**WORK TO COMPLETE**
How many lines below contain the word "from"? Give only the number.

[Dataset entries]
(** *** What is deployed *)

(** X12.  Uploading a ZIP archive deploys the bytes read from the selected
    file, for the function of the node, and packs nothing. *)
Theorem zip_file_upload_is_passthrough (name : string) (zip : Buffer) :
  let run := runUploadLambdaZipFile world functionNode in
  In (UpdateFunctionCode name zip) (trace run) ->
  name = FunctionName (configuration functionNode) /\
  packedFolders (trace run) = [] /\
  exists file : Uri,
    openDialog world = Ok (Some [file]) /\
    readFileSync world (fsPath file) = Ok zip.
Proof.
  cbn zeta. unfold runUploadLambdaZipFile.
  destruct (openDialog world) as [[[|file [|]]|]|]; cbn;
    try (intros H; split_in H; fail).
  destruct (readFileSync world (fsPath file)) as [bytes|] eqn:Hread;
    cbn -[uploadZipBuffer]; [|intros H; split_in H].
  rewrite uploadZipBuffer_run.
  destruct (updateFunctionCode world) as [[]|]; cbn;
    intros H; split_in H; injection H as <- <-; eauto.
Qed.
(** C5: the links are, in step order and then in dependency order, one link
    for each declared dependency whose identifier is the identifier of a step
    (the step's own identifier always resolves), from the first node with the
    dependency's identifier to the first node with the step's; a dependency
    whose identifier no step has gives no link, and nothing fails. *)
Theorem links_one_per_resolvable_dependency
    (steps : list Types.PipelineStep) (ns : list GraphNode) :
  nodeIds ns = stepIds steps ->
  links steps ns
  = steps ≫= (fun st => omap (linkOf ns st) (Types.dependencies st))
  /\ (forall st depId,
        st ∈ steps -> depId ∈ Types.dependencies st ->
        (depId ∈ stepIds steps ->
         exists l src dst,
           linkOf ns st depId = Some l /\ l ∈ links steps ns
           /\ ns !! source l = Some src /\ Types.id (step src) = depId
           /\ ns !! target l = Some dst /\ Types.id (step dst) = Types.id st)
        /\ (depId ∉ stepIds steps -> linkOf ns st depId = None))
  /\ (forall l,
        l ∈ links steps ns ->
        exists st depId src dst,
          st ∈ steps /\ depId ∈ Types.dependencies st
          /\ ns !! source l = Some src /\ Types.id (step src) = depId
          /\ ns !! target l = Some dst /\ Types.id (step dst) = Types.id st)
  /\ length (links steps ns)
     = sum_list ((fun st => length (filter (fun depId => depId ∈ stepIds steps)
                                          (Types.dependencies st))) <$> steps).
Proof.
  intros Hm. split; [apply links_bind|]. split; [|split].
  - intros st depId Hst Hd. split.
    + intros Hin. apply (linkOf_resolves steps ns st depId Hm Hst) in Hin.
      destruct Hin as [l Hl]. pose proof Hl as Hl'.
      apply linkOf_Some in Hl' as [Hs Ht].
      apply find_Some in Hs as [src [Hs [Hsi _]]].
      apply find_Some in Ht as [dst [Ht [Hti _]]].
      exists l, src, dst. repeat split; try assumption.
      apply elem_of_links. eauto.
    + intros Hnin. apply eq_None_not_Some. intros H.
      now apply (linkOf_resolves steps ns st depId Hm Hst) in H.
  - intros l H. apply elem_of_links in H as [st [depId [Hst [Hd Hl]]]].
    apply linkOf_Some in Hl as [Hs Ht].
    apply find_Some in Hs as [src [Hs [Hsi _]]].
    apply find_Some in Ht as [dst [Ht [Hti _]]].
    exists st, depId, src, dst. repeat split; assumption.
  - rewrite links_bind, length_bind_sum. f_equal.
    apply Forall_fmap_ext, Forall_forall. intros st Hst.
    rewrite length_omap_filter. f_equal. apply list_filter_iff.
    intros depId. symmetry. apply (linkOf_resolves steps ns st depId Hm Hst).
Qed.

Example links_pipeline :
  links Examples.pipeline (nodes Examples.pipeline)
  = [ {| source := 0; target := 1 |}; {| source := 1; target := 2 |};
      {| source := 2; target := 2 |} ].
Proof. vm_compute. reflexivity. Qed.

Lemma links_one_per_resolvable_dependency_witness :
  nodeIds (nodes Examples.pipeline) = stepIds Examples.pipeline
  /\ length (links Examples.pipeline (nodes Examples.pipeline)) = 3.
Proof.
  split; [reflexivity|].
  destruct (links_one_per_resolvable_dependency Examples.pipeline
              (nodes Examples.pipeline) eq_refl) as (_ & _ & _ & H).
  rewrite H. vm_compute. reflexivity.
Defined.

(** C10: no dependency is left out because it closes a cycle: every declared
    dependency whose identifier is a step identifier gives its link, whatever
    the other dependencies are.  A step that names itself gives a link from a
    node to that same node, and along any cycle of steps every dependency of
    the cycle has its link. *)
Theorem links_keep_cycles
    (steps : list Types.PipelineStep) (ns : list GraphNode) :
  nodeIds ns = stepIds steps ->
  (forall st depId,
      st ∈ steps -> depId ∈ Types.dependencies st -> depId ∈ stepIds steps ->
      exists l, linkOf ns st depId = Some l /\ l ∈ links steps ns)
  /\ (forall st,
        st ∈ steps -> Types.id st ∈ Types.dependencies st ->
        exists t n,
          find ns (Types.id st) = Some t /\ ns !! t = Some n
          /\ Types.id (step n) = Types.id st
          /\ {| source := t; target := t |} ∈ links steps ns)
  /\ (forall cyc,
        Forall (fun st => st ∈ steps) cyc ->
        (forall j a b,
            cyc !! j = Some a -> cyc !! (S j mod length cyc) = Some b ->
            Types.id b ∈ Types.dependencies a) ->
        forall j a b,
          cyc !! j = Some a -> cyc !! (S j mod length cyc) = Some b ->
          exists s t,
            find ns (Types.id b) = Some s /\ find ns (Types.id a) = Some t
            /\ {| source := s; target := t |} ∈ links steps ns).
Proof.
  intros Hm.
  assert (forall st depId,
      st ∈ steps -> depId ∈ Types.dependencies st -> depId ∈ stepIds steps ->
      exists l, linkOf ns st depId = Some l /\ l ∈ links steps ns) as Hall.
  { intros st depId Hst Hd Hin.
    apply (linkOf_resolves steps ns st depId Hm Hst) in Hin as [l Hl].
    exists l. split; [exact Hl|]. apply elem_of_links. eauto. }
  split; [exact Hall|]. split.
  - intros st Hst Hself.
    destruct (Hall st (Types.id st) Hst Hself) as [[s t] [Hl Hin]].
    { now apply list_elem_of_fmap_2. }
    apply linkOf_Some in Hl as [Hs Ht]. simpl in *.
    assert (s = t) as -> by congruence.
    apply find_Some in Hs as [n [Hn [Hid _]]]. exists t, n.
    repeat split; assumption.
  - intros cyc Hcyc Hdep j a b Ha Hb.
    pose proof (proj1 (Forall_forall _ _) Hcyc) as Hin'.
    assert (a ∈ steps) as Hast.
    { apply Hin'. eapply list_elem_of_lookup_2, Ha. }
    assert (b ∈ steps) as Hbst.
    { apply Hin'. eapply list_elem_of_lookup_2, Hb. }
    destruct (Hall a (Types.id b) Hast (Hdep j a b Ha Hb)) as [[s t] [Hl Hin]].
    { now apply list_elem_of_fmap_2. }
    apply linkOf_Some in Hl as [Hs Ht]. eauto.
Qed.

**RESPONSE**
3